Dataset items:
┌──
(* ===== verification/Marshall.v ===== *)
(** * Marshall: the wire format of the RPC library (rpc/marshall.h, rpc/rpc.cc)

    [class marshall] is a growing buffer with a write position, [class
    unmarshall] a buffer with a read position and a success flag.  A [codec]
    bundles the [operator<<] and [operator>>] of one C++ type; [CodecOK] says
    that what one writes the other reads back, and that the writer stays inside
    its buffer. *)

From Stdlib Require Import ZArith Lia.
From S2P Require Import Prelude.

Definition DEFAULT_RPC_SZ : Z := 1024.
(** sizeof(req_header) = 20 and sizeof(rpc_sz_t) = 4; checksumming is not compiled in. *)
Definition RPC_HEADER_SZ : Z := Z.max 20 8 + 4.

(** ** class marshall *)

Record marshall := mk_marshall { m_buf : list byte; m_capa : Z; m_ind : Z }.

Section marshall.
Context `{HeapMem}.

Definition marshall_new : marshall :=
  mk_marshall (heap_bytes (Z.to_nat DEFAULT_RPC_SZ)) DEFAULT_RPC_SZ RPC_HEADER_SZ.

(** A store through the buffer pointer, inside the buffer or undefined. *)
Definition store (buf : list byte) (off : Z) (src : list byte) : result (list byte) :=
  if (0 <=? off) && (off + Z.of_nat (length src) <=? Z.of_nat (length buf))
  then Ok (memcpy buf (Z.to_nat off) src) else Undef.

Definition rawbyte (m : marshall) (x : Z) : result marshall :=
  '(buf, capa) ←
    (if m_capa m <=? m_ind m then
       capa ← chk_int (m_capa m * 2);
       Ok (realloc (m_buf m) (Z.to_nat capa), capa)
     else Ok (m_buf m, m_capa m));
  buf ← store buf (m_ind m) [z2b x];
  Ok (mk_marshall buf capa (m_ind m + 1)).

Definition rawbytes (m : marshall) (p : list byte) (n : Z) : result marshall :=
  need ← chk_int (m_ind m + n);
  '(buf, capa) ←
    (if m_capa m <? need then
       capa ← chk_int (if n <? m_capa m then 2 * m_capa m else m_capa m + n);
       Ok (realloc (m_buf m) (Z.to_nat capa), capa)
     else Ok (m_buf m, m_capa m));
  if n <? 0 then Undef
  else
    buf ← store buf (m_ind m) (take (Z.to_nat n) p);
    Ok (mk_marshall buf capa (m_ind m + n)).

Definition put_bool (m : marshall) (x : bool) : result marshall := rawbyte m (if x then 1 else 0).
Definition put_uchar (m : marshall) (x : Z) : result marshall := rawbyte m x.
Definition put_char (m : marshall) (x : Z) : result marshall := put_uchar m (u8 x).
Definition put_ushort (m : marshall) (x : Z) : result marshall :=
  m ← rawbyte m (Z.land (Z.shiftr x 8) 0xff);
  rawbyte m (Z.land x 0xff).
Definition put_short (m : marshall) (x : Z) : result marshall := put_ushort m (u16 x).
Definition put_uint (m : marshall) (x : Z) : result marshall :=
  m ← rawbyte m (Z.land (Z.shiftr x 24) 0xff);
  m ← rawbyte m (Z.land (Z.shiftr x 16) 0xff);
  m ← rawbyte m (Z.land (Z.shiftr x 8) 0xff);
  rawbyte m (Z.land x 0xff).
Definition put_int (m : marshall) (x : Z) : result marshall := put_uint m (u32 x).
Definition put_string (m : marshall) (s : list byte) : result marshall :=
  m ← put_uint m (u32 (Z.of_nat (length s)));
  rawbytes m s (s32 (Z.of_nat (length s))).
Definition put_ull (m : marshall) (x : Z) : result marshall :=
  m ← put_uint m (u32 (Z.shiftr x 32));
  put_uint m (u32 x).

(** [marshall::pack], the same bytes as [put_uint] for a signed argument. *)
Definition pack (m : marshall) (x : Z) : result marshall :=
  m ← rawbyte m (Z.land (Z.shiftr x 24) 0xff);
  m ← rawbyte m (Z.land (Z.shiftr x 16) 0xff);
  m ← rawbyte m (Z.land (Z.shiftr x 8) 0xff);
  rawbyte m (Z.land x 0xff).

Record req_header := mk_req {
  q_xid : Z; q_proc : Z; q_clt_nonce : Z; q_srv_nonce : Z; q_xid_rep : Z;
}.
Record reply_header := mk_rep { p_xid : Z; p_ret : Z }.

Definition set_ind (m : marshall) (i : Z) : marshall := mk_marshall (m_buf m) (m_capa m) i.

Definition pack_req_header (m : marshall) (h : req_header) : result marshall :=
  let saved_sz := m_ind m in
  let m := set_ind m 4 in
  m ← pack m (q_xid h);
  m ← pack m (q_proc h);
  m ← pack m (s32 (q_clt_nonce h));
  m ← pack m (s32 (q_srv_nonce h));
  m ← pack m (q_xid_rep h);
  Ok (set_ind m saved_sz).

Definition pack_reply_header (m : marshall) (h : reply_header) : result marshall :=
  let saved_sz := m_ind m in
  let m := set_ind m 4 in
  m ← pack m (p_xid h);
  m ← pack m (p_ret h);
  Ok (set_ind m saved_sz).

(** [cstr] and [size], or [take_buf]: the bytes handed to the connection. *)
Definition m_pdu (m : marshall) : list byte := take (Z.to_nat (m_ind m)) (m_buf m).
Definition get_content (m : marshall) : list byte :=
  take (Z.to_nat (m_ind m - RPC_HEADER_SZ)) (drop (Z.to_nat RPC_HEADER_SZ) (m_buf m)).

(** ** class unmarshall *)

Record unmarshall := mk_un { u_buf : list byte; u_sz : Z; u_ind : Z; u_ok : bool }.

Definition unmarshall_empty : unmarshall := mk_un [] 0 0 false.
Definition unmarshall_buf (b : list byte) : unmarshall := mk_un b (Z.of_nat (length b)) 0 true.
(** The constructor from a string and [take_content]. *)
Definition take_content (s : list byte) : unmarshall :=
  let sz := s32 (Z.of_nat (length s) + RPC_HEADER_SZ) in
  mk_un (memcpy (heap_bytes (Z.to_nat sz)) (Z.to_nat RPC_HEADER_SZ) s) sz RPC_HEADER_SZ true.

Definition load (buf : list byte) (off : Z) : result byte :=
  if 0 <=? off then deref (buf !! Z.to_nat off) else Undef.

(** [unmarshall::rawbyte] returns its [char] converted to [unsigned int]. *)
Definition un_rawbyte (u : unmarshall) : result (Z * unmarshall) :=
  if u_sz u <=? u_ind u then Ok (0, mk_un (u_buf u) (u_sz u) (u_ind u) false)
  else
    c ← load (u_buf u) (u_ind u);
    Ok (u32 (schar c), mk_un (u_buf u) (u_sz u) (u_ind u + 1) (u_ok u)).

(** [unmarshall::rawbytes]: the bound is checked on wrapping unsigned arithmetic. *)
Definition un_rawbytes (u : unmarshall) (s : list byte) (n : Z) : result (list byte * unmarshall) :=
  if u32 (u_sz u) <? u32 (u_ind u + n) then Ok (s, mk_un (u_buf u) (u_sz u) (u_ind u) false)
  else if (0 <=? u_ind u) && (u_ind u + n <=? Z.of_nat (length (u_buf u))) then
    Ok (slice (Z.to_nat (u_ind u)) (Z.to_nat n) (u_buf u),
        mk_un (u_buf u) (u_sz u) (s32 (u_ind u + n)) (u_ok u))
  else Undef.

Definition get_bool (u : unmarshall) : result (bool * unmarshall) :=
  '(c, u) ← un_rawbyte u; Ok (negb (c =? 0), u).
Definition get_uchar (u : unmarshall) : result (Z * unmarshall) :=
  '(c, u) ← un_rawbyte u; Ok (u8 c, u).
Definition get_char (u : unmarshall) : result (Z * unmarshall) :=
  '(c, u) ← un_rawbyte u; Ok (s8 c, u).
(** Two and four bytes, most significant first, as the [unsigned int]
    expressions compute them. *)
Definition get2 (u : unmarshall) : result (Z * unmarshall) :=
  '(a, u) ← un_rawbyte u;
  '(b, u) ← un_rawbyte u;
  Ok (Z.lor (Z.shiftl (Z.land a 0xff) 8) (Z.land b 0xff), u).
Definition get4 (u : unmarshall) : result (Z * unmarshall) :=
  '(a, u) ← un_rawbyte u;
  '(b, u) ← un_rawbyte u;
  '(c, u) ← un_rawbyte u;
  '(d, u) ← un_rawbyte u;
  Ok (Z.lor (Z.lor (Z.lor (Z.shiftl (Z.land a 0xff) 24) (Z.shiftl (Z.land b 0xff) 16))
              (Z.shiftl (Z.land c 0xff) 8)) (Z.land d 0xff), u).
Definition get_ushort (u : unmarshall) : result (Z * unmarshall) :=
  '(x, u) ← get2 u; Ok (u16 x, u).
Definition get_short (u : unmarshall) : result (Z * unmarshall) :=
  '(x, u) ← get2 u; Ok (s16 x, u).
Definition get_uint (u : unmarshall) : result (Z * unmarshall) :=
  '(x, u) ← get4 u; Ok (u32 x, u).
Definition get_int (u : unmarshall) : result (Z * unmarshall) :=
  '(x, u) ← get4 u; Ok (s32 x, u).
Definition unpack (u : unmarshall) : result (Z * unmarshall) := get_int u.
Definition get_ull (u : unmarshall) : result (Z * unmarshall) :=
  '(h, u) ← get_uint u;
  '(l, u) ← get_uint u;
  Ok (Z.lor l (u64 (Z.shiftl h 32)), u).
Definition get_string (u : unmarshall) (s : list byte) : result (list byte * unmarshall) :=
  '(sz, u) ← get_uint u;
  if u_ok u then un_rawbytes u s sz else Ok (s, u).

Definition set_uind (u : unmarshall) (i : Z) : unmarshall := mk_un (u_buf u) (u_sz u) i (u_ok u).

Definition unpack_req_header (u : unmarshall) : result (req_header * unmarshall) :=
  let u := set_uind u 4 in
  '(xid, u) ← unpack u;
  '(proc, u) ← unpack u;
  '(clt_nonce, u) ← unpack u;
  '(srv_nonce, u) ← unpack u;
  '(xid_rep, u) ← unpack u;
  Ok (mk_req xid proc (u32 clt_nonce) (u32 srv_nonce) xid_rep, set_uind u RPC_HEADER_SZ).

Definition unpack_reply_header (u : unmarshall) : result (reply_header * unmarshall) :=
  let u := set_uind u 4 in
  '(xid, u) ← unpack u;
  '(ret, u) ← unpack u;
  Ok (mk_rep xid ret, set_uind u RPC_HEADER_SZ).

Definition okdone (u : unmarshall) : bool := u_ok u && (u_ind u =? u_sz u).

(** [take_in]: the receiver takes the buffer of [another]. *)
Definition take_in (another : unmarshall) : unmarshall :=
  mk_un (u_buf another) (u_sz another) RPC_HEADER_SZ (RPC_HEADER_SZ <=? u_sz another).

End marshall.

(** ** Codecs: the pair of operators of a type *)

Record codec (A : Type) := mk_codec {
  c_put : marshall -> A -> result marshall;
  c_get : unmarshall -> A -> result (A * unmarshall);
  c_init : A;                       (* a variable declared without an initialiser *)
}.
Arguments mk_codec {A}.
Arguments c_put {A}.
Arguments c_get {A}.
Arguments c_init {A}.

Section codecs.
Context `{HeapMem}.

Definition bool_c : codec bool := mk_codec put_bool (fun u _ => get_bool u) false.
Definition uchar_c : codec Z := mk_codec put_uchar (fun u _ => get_uchar u) (u8 stack_int).
Definition char_c : codec Z := mk_codec put_char (fun u _ => get_char u) (s8 stack_int).
Definition ushort_c : codec Z := mk_codec put_ushort (fun u _ => get_ushort u) (u16 stack_int).
Definition short_c : codec Z := mk_codec put_short (fun u _ => get_short u) (s16 stack_int).
Definition uint_c : codec Z := mk_codec put_uint (fun u _ => get_uint u) (u32 stack_int).
Definition int_c : codec Z := mk_codec put_int (fun u _ => get_int u) stack_int.
Definition ull_c : codec Z := mk_codec put_ull (fun u _ => get_ull u) (u64 stack_int).
Definition string_c : codec (list byte) := mk_codec put_string get_string [].

(** The [std::vector] templates. *)
Fixpoint put_items {A} (c : codec A) (m : marshall) (v : list A) : result marshall :=
  match v with [] => Ok m | x :: v => m ← c_put c m x; put_items c m v end.
Definition put_vector {A} (c : codec A) (m : marshall) (v : list A) : result marshall :=
  m ← put_uint m (u32 (Z.of_nat (length v)));
  put_items c m v.
Fixpoint get_items {A} (c : codec A) (n : nat) (u : unmarshall) (v : list A)
    : result (list A * unmarshall) :=
  match n with
  | O => Ok (v, u)
  | S n => '(z, u) ← c_get c u (c_init c); get_items c n u (v ++ [z])
  end.
Definition get_vector {A} (c : codec A) (u : unmarshall) (v : list A) : result (list A * unmarshall) :=
  '(n, u) ← get_uint u;
  get_items c (Z.to_nat n) u v.
Definition vector_c {A} (c : codec A) : codec (list A) := mk_codec (put_vector c) (get_vector c) [].

(** [m << i->first << i->second] *)
Definition pair_c {A B} (a : codec A) (b : codec B) : codec (A * B) :=
  mk_codec (fun m x => m ← c_put a m x.1; c_put b m x.2)
    (fun u x => '(y, u) ← c_get a u x.1; '(z, u) ← c_get b u x.2; Ok ((y, z), u))
    (c_init a, c_init b).

(** The [std::map] templates: a map is its pairs in the order of their keys, [lt]
    is the order.  [d[a] = b] is [map_assign]. *)
Fixpoint map_assign {A B} (lt : A -> A -> bool) (a : A) (b : B) (d : list (A * B)) : list (A * B) :=
  match d with
  | [] => [(a, b)]
  | (k, v) :: r =>
      if lt a k then (a, b) :: d
      else if lt k a then (k, v) :: map_assign lt a b r
      else (k, b) :: r
  end.
Definition put_map {A B} (a : codec A) (b : codec B) (m : marshall) (d : list (A * B)) : result marshall :=
  m ← put_uint m (u32 (Z.of_nat (length d)));
  put_items (pair_c a b) m d.
Fixpoint get_map_items {A B} (lt : A -> A -> bool) (a : codec A) (b : codec B) (n : nat) (u : unmarshall)
    (d : list (A * B)) : result (list (A * B) * unmarshall) :=
  match n with
  | O => Ok (d, u)
  | S n =>
      '(y, u) ← c_get a u (c_init a);
      '(z, u) ← c_get b u (c_init b);
      get_map_items lt a b n u (map_assign lt y z d)
  end.
Definition get_map {A B} (lt : A -> A -> bool) (a : codec A) (b : codec B) (u : unmarshall) (d : list (A * B))
    : result (list (A * B) * unmarshall) :=
  '(n, u) ← get_uint u;
  get_map_items lt a b (Z.to_nat n) u [].
Definition map_c {A B} (lt : A -> A -> bool) (a : codec A) (b : codec B) : codec (list (A * B)) :=
  mk_codec (put_map a b) (get_map lt a b) [].

End codecs.
(* ===== verification/WireTypes.v ===== *)
(** * WireTypes: what is read from a message has its type

    Whatever bytes a peer has sent, reading a number from them is defined and gives
    a value of the type that is read; past the end of the message the reader says
    so.  Containers of such types inherit it.  (Strings do not: the check of their
    length can wrap around, see [Marshall.un_rawbytes].) *)

From Stdlib Require Import ZArith Lia.
From S2P Require Import Prelude Marshall.

(** A reader inside, or past the end of, its buffer. *)
Definition un_wf (u : unmarshall) : Prop := u_sz u = Z.of_nat (length (u_buf u)) /\ 0 <= u_ind u.

(** The reader [u'] has gone on from [u]: in the same message, and a failure stays. *)
Definition read_on (u u' : unmarshall) : Prop :=
  un_wf u' /\ u_buf u' = u_buf u /\ u_ind u <= u_ind u' /\ (u_ok u' = true -> u_ok u = true).

(** A defined result with a property. *)
Definition gives {A} (u : unmarshall) (r : result (A * unmarshall)) (P : A -> Prop) : Prop :=
  exists x u', r = Ok (x, u') /\ P x /\ read_on u u'.

Definition unsigned (n x : Z) : Prop := 0 <= x < 2 ^ n.
Definition signed (n x : Z) : Prop := - 2 ^ (n - 1) <= x < 2 ^ (n - 1).

Lemma read_on_trans u1 u2 u3 : read_on u1 u2 -> read_on u2 u3 -> read_on u1 u3.
Proof. intros (_ & E2 & H2 & O2) (H1 & E3 & H3 & O3). split_and!; [done|congruence|lia|auto]. Qed.

Lemma gives_bind {A B} u (r : result (A * unmarshall)) P (f : A * unmarshall -> result (B * unmarshall)) Q :
  gives u r P -> (forall x u', P x -> read_on u u' -> gives u' (f (x, u')) Q) -> gives u (x ← r; f x) Q.
Proof.
  intros (x & u1 & -> & Hx & H1) Hf. rewrite bind_Ok. destruct (Hf x u1 Hx H1) as (y & u2 & -> & Hy & H2).
  exists y, u2. split_and!; [done..|by eapply read_on_trans].
Qed.

Lemma gives_ok {A} u (x : A) (P : A -> Prop) : un_wf u -> P x -> gives u (Ok (x, u)) P.
Proof. intros Hu Hx. exists x, u. split_and!; [done..|]. by split_and!. Qed.

Lemma gives_weaken {A} u (r : result (A * unmarshall)) P Q : gives u r P -> (forall x, P x -> Q x) -> gives u r Q.
Proof. intros (x & u' & E & Hx & Hu) HPQ. exists x, u'. auto. Qed.

(** ** Bytes and numbers *)

Lemma un_rawbyte_total u : un_wf u -> gives u (un_rawbyte u) (fun _ => True).
Proof.
  intros [Hs Hi]. unfold un_rawbyte. destruct (Z.leb_spec (u_sz u) (u_ind u)).
  { eexists _, _. split_and!; [done..|]. split_and!; cbn; [done..|lia|done]. }
  unfold load. rewrite (proj2 (Z.leb_le _ _)) by done.
  destruct (lookup_lt_is_Some_2 (u_buf u) (Z.to_nat (u_ind u))) as [c ->]; [lia|].
  eexists _, _. split_and!; [done..|]. split_and!; cbn; [split; cbn; [done|lia]|done|lia|done].
Qed.

(** Reads the bytes of a number one after the other. *)
Ltac read_bytes :=
  repeat (eapply gives_bind; [apply un_rawbyte_total; assumption|]; intros ? ? _ [? _]; cbv beta iota).

Lemma get_bool_typed u : un_wf u -> gives u (get_bool u) (fun _ => True).
Proof. intros Hu. unfold get_bool. read_bytes. by apply gives_ok. Qed.

Lemma get_uchar_typed u : un_wf u -> gives u (get_uchar u) (unsigned 8).
Proof. intros Hu. unfold get_uchar. read_bytes. apply gives_ok; [done|]. by apply wrapU_range. Qed.

Lemma get_char_typed u : un_wf u -> gives u (get_char u) (signed 8).
Proof. intros Hu. unfold get_char. read_bytes. apply gives_ok; [done|]. by apply wrapS_range. Qed.

Lemma get2_total u : un_wf u -> gives u (get2 u) (fun _ => True).
Proof. intros Hu. unfold get2. read_bytes. by apply gives_ok. Qed.

Lemma get4_total u : un_wf u -> gives u (get4 u) (fun _ => True).
Proof. intros Hu. unfold get4. read_bytes. by apply gives_ok. Qed.

Lemma get_ushort_typed u : un_wf u -> gives u (get_ushort u) (unsigned 16).
Proof.
  intros Hu. eapply gives_bind; [by apply get2_total|]. intros x u' _ [Hu' _]. apply gives_ok; [done|]. by apply wrapU_range.
Qed.

Lemma get_short_typed u : un_wf u -> gives u (get_short u) (signed 16).
Proof.
  intros Hu. eapply gives_bind; [by apply get2_total|]. intros x u' _ [Hu' _]. apply gives_ok; [done|]. by apply wrapS_range.
Qed.

Lemma get_uint_typed u : un_wf u -> gives u (get_uint u) (unsigned 32).
Proof.
  intros Hu. eapply gives_bind; [by apply get4_total|]. intros x u' _ [Hu' _]. apply gives_ok; [done|]. by apply wrapU_range.
Qed.

Lemma get_int_typed u : un_wf u -> gives u (get_int u) (signed 32).
Proof.
  intros Hu. eapply gives_bind; [by apply get4_total|]. intros x u' _ [Hu' _]. apply gives_ok; [done|]. by apply wrapS_range.
Qed.

Lemma lor_unsigned n x y : 0 <= n -> unsigned n x -> unsigned n y -> unsigned n (Z.lor x y).
Proof.
  unfold unsigned. intros Hn Hx Hy. assert (0 <= Z.lor x y) as H0 by (apply Z.lor_nonneg; lia). split; [done|].
  destruct (Z.eq_dec (Z.lor x y) 0) as [E|Hne]; [rewrite E; by apply Z.pow_pos_nonneg|].
  apply Z.log2_lt_pow2; [lia|]. rewrite Z.log2_lor by lia.
  destruct (Z.eq_dec n 0) as [->|Hn0]; [change (2 ^ 0) with 1 in *; assert (x = 0 /\ y = 0) as [-> ->] by lia; done|].
  assert (forall z, 0 <= z < 2 ^ n -> Z.log2 z < n) as Hlog; [|apply Z.max_lub_lt; by apply Hlog].
  intros z Hz. destruct (Z.eq_dec z 0) as [->|]; [cbn; lia|]. apply Z.log2_lt_pow2; lia.
Qed.

Lemma get_ull_typed u : un_wf u -> gives u (get_ull u) (unsigned 64).
Proof.
  intros Hu. eapply gives_bind; [by apply get_uint_typed|]. intros h u1 _ [Hu1 _].
  eapply gives_bind; [by apply get_uint_typed|]. intros l u2 Hl [Hu2 _].
  apply gives_ok; [done|]. apply lor_unsigned; [done| |by apply wrapU_range]. unfold unsigned in *. lia.
Qed.

(** ** Containers *)

(** The operator [>>] of a type gives values of the type. *)
Class Typed {A} (c : codec A) (P : A -> Prop) :=
  typed u x : un_wf u -> gives u (c_get c u x) P.

Section containers.
Context `{HeapMem}.

#[export] Instance uchar_typed : Typed uchar_c (unsigned 8) := fun u _ => get_uchar_typed u.
#[export] Instance ushort_typed : Typed ushort_c (unsigned 16) := fun u _ => get_ushort_typed u.
#[export] Instance uint_typed : Typed uint_c (unsigned 32) := fun u _ => get_uint_typed u.
#[export] Instance int_typed : Typed int_c (signed 32) := fun u _ => get_int_typed u.
#[export] Instance ull_typed : Typed ull_c (unsigned 64) := fun u _ => get_ull_typed u.

Lemma get_items_typed {A} (c : codec A) P `{!Typed c P} n : forall u v, un_wf u -> Forall P v ->
  gives u (get_items c n u v) (fun l => Forall P l /\ length l = (length v + n)%nat).
Proof.
  induction n as [|n IH]; intros u v Hu Hv; cbn [get_items].
  - apply gives_ok; [done|]. split; [done|lia].
  - eapply gives_bind; [by apply typed|]. intros x u' Hx [Hu' _]. cbv beta iota.
    eapply gives_weaken; [apply IH; [done|]|].
    + apply Forall_app. split; [done|]. by apply Forall_singleton.
    + intros l [Hl E]. split; [done|]. rewrite length_app in E. cbn in E. lia.
Qed.

(** The vector that is read into keeps its elements. *)
Lemma get_vector_typed {A} (c : codec A) P `{!Typed c P} u v : un_wf u -> Forall P v ->
  gives u (get_vector c u v) (Forall P).
Proof.
  intros Hu Hv. eapply gives_bind; [by apply get_uint_typed|]. intros n u' _ [Hu' _]. cbv beta iota.
  eapply gives_weaken; [by eapply get_items_typed|]. by intros l [? _].
Qed.

Definition entry_ok {A B} (P : A -> Prop) (Q : B -> Prop) (p : A * B) : Prop := P p.1 /\ Q p.2.

Lemma map_assign_typed {A B} lt (P : A -> Prop) (Q : B -> Prop) a b d :
  P a -> Q b -> Forall (entry_ok P Q) d -> Forall (entry_ok P Q) (map_assign lt a b d).
Proof.
  intros Ha Hb Hd. induction Hd as [|[k v] d [Hk Hv] Hd IH]; cbn [map_assign]; [by repeat constructor|].
  repeat case_match; by repeat constructor.
Qed.

#[export] Instance map_typed {A B} lt (a : codec A) (b : codec B) P Q :
  Typed a P -> Typed b Q -> Typed (map_c lt a b) (Forall (entry_ok P Q)).
Proof.
  intros Ha Hb u x Hu. cbn [c_get map_c]. eapply gives_bind; [by apply get_uint_typed|]. intros n u' _ [Hu' _].
  cbv beta iota. clear u x Hu. assert (Forall (entry_ok P Q) []) as Hd by constructor. revert u' Hu' Hd.
  generalize (@nil (A * B)). generalize (Z.to_nat n). clear n. intros n.
  induction n as [|n IH]; intros d u Hu Hd; cbn [get_map_items]; [by apply gives_ok|].
  eapply gives_bind; [by apply Ha|]. intros y u1 Hy [Hu1 _]. cbv beta iota.
  eapply gives_bind; [by apply Hb|]. intros z u2 Hz [Hu2 _]. cbv beta iota. apply IH; [done|]. by apply map_assign_typed.
Qed.

End containers.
└──
Stop at the line containing "if (0 <=? off)". Please print exactly every line before it from the start of the records, plus that line itself, and nothing else.

(* ===== verification/Marshall.v ===== *)
(** * Marshall: the wire format of the RPC library (rpc/marshall.h, rpc/rpc.cc)

    [class marshall] is a growing buffer with a write position, [class
    unmarshall] a buffer with a read position and a success flag.  A [codec]
    bundles the [operator<<] and [operator>>] of one C++ type; [CodecOK] says
    that what one writes the other reads back, and that the writer stays inside
    its buffer. *)

From Stdlib Require Import ZArith Lia.
From S2P Require Import Prelude.

Definition DEFAULT_RPC_SZ : Z := 1024.
(** sizeof(req_header) = 20 and sizeof(rpc_sz_t) = 4; checksumming is not compiled in. *)
Definition RPC_HEADER_SZ : Z := Z.max 20 8 + 4.

(** ** class marshall *)

Record marshall := mk_marshall { m_buf : list byte; m_capa : Z; m_ind : Z }.

Section marshall.
Context `{HeapMem}.

Definition marshall_new : marshall :=
  mk_marshall (heap_bytes (Z.to_nat DEFAULT_RPC_SZ)) DEFAULT_RPC_SZ RPC_HEADER_SZ.

(** A store through the buffer pointer, inside the buffer or undefined. *)
Definition store (buf : list byte) (off : Z) (src : list byte) : result (list byte) :=
  if (0 <=? off) && (off + Z.of_nat (length src) <=? Z.of_nat (length buf))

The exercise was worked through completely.